- Problem details: From the records below, print exactly the lines starting at the one containing "Definition closeTxn (b" and ending at the one containing "let g := txn_gtid", ends included, and nothing else.

- Excerpted records:

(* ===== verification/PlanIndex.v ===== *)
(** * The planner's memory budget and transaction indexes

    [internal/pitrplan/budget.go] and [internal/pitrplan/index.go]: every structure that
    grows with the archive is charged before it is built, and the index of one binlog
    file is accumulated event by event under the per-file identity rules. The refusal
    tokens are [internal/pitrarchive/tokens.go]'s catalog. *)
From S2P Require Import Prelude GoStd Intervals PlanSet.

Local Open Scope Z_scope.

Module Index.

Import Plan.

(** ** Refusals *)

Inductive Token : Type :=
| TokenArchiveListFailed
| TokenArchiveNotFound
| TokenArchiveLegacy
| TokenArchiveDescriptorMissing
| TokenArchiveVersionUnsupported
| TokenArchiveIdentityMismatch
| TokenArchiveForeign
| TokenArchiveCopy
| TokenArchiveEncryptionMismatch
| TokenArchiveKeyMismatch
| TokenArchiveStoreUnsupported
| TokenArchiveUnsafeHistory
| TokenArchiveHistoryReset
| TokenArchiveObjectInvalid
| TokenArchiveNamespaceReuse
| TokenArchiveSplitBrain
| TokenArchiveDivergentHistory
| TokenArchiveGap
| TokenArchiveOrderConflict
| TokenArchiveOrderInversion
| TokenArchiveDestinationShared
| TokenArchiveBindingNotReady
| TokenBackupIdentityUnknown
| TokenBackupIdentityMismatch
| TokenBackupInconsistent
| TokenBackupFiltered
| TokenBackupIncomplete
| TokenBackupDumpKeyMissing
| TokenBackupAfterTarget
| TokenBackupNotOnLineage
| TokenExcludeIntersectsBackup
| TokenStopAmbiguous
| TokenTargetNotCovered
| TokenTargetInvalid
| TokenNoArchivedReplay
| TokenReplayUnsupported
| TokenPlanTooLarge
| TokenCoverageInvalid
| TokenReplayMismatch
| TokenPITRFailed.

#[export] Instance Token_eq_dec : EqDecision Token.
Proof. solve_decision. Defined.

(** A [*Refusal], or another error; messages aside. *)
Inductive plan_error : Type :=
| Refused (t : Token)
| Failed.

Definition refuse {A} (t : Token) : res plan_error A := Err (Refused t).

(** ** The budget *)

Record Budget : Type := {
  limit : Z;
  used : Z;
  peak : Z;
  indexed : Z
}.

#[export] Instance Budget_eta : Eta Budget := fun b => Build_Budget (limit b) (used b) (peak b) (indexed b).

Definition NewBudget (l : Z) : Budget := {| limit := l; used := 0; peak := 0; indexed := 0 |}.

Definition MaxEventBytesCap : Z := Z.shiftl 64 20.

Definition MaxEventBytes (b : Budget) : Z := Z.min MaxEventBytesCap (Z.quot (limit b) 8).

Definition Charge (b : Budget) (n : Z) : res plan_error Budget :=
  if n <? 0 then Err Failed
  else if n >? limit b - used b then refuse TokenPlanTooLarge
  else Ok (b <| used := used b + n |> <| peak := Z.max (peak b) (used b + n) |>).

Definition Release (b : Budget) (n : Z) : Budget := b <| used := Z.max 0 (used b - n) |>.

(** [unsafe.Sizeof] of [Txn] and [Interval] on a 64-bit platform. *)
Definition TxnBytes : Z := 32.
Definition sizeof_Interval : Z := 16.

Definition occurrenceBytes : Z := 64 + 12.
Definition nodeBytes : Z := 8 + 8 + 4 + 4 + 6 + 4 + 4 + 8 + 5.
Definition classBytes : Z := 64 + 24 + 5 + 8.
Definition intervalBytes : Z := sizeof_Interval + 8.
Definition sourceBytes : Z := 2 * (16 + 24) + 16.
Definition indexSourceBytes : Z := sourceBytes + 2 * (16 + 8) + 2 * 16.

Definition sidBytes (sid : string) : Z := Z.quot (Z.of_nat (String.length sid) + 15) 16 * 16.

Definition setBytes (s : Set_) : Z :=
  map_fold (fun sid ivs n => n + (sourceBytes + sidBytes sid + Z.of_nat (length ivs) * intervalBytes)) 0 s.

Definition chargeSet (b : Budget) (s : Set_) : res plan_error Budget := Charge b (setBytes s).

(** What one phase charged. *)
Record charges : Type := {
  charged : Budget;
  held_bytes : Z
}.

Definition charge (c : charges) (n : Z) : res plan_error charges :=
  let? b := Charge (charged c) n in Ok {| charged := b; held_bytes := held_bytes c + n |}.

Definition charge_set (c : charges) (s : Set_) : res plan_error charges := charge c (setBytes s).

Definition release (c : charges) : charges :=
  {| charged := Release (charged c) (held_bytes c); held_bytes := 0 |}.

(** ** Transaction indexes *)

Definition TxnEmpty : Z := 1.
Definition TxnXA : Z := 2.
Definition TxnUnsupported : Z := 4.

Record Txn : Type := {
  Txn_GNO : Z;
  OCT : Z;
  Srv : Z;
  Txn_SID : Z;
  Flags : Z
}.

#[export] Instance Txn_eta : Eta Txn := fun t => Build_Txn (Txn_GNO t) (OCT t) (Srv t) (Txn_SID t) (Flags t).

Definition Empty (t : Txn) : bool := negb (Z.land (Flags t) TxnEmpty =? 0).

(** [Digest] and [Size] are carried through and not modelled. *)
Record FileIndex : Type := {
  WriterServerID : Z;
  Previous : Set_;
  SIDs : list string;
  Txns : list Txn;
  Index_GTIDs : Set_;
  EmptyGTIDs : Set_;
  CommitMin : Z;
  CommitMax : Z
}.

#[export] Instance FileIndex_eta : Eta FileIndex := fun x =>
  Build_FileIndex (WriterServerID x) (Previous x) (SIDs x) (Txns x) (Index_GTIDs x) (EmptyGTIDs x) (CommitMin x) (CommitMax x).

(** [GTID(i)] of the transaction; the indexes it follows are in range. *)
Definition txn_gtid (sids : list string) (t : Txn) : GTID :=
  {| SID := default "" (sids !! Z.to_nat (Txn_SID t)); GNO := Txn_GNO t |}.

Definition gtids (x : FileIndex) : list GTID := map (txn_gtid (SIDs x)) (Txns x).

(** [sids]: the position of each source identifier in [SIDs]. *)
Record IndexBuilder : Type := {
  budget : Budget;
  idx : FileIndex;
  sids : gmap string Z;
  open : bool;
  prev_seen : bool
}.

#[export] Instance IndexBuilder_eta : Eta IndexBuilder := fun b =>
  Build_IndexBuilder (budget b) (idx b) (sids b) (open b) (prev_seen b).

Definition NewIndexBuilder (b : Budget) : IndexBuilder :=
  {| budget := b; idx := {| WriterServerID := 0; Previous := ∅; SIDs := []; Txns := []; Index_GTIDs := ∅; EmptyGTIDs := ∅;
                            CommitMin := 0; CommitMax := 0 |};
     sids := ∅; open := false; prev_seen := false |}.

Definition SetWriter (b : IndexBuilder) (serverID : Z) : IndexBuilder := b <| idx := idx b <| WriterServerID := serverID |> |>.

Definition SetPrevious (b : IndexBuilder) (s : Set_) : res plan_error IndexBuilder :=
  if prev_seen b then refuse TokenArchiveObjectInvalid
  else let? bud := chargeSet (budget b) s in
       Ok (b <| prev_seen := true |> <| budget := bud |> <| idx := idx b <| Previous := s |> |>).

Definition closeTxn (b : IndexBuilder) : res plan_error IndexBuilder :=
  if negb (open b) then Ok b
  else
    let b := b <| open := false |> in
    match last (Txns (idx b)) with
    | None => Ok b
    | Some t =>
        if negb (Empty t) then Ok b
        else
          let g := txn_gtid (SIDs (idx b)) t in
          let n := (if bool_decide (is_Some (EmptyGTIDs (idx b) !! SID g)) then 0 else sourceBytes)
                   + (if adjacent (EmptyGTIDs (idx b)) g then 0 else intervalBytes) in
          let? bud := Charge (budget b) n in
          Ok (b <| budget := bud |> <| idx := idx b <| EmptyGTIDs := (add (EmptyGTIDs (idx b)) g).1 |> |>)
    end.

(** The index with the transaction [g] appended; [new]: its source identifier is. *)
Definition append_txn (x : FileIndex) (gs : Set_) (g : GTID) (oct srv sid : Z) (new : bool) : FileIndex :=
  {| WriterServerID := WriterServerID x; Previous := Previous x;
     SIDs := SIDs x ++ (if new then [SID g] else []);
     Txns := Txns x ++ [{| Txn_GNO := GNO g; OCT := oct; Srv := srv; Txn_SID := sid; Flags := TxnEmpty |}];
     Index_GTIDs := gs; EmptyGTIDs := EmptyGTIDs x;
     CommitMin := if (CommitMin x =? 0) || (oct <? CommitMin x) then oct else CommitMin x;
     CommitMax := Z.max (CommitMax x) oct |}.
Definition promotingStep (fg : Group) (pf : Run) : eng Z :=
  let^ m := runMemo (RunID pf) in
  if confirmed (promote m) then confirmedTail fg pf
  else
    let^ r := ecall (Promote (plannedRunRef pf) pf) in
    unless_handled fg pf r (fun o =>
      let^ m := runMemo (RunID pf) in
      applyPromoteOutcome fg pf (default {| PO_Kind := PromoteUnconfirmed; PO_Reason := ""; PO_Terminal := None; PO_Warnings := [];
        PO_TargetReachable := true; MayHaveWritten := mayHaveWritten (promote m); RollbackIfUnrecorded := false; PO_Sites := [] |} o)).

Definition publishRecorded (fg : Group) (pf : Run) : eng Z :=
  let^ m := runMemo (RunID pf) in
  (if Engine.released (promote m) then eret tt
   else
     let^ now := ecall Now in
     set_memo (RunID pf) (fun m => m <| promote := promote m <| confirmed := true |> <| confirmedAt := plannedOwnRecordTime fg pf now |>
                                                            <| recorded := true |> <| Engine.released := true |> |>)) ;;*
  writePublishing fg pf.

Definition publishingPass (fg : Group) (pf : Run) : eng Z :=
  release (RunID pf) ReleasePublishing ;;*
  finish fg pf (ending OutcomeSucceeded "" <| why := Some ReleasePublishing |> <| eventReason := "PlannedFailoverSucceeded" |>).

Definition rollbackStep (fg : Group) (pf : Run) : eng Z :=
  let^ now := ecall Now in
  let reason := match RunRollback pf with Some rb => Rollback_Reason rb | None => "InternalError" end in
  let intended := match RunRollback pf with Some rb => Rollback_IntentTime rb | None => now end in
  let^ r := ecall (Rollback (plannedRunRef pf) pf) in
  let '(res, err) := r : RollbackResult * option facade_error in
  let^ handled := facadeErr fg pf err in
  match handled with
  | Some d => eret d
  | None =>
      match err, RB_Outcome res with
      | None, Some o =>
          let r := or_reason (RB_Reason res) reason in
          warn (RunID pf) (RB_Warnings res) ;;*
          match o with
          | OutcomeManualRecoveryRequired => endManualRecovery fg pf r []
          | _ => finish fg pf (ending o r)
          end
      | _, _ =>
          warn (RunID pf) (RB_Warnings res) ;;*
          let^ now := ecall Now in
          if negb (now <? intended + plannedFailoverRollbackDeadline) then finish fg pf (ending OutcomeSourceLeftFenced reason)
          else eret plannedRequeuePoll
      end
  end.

...

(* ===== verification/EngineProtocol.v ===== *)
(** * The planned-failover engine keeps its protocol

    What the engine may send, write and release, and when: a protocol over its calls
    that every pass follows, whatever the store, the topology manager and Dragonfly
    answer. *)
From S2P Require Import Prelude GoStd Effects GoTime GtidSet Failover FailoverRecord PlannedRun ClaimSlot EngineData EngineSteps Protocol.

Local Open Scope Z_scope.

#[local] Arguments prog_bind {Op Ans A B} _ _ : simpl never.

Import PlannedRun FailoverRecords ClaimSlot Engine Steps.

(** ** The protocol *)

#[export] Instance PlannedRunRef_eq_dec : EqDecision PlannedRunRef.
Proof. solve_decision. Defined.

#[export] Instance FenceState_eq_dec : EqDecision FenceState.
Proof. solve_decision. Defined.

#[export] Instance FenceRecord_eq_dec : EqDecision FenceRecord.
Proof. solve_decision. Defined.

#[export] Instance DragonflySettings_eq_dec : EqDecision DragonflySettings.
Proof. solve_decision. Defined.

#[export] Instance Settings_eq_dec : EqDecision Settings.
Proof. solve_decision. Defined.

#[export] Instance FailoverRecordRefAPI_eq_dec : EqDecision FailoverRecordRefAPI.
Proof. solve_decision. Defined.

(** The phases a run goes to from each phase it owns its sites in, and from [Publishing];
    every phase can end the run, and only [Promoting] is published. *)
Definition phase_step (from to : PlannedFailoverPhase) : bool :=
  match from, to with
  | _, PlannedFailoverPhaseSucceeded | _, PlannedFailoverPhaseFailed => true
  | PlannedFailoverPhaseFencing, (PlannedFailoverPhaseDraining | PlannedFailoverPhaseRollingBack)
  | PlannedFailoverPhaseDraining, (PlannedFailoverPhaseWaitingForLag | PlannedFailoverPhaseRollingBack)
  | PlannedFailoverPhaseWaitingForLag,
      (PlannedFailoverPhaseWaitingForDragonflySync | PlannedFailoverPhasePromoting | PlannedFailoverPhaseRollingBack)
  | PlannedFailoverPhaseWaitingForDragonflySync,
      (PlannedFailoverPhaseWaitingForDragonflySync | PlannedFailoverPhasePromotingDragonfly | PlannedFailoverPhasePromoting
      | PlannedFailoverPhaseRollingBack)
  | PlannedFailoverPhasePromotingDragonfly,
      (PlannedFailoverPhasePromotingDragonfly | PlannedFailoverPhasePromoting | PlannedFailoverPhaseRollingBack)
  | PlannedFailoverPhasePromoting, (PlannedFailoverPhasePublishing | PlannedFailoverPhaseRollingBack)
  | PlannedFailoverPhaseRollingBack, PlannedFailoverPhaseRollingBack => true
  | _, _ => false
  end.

- Response below:
Definition closeTxn (b : IndexBuilder) : res plan_error IndexBuilder :=
  if negb (open b) then Ok b
  else
    let b := b <| open := false |> in
    match last (Txns (idx b)) with
    | None => Ok b
    | Some t =>
        if negb (Empty t) then Ok b
        else
          let g := txn_gtid (SIDs (idx b)) t in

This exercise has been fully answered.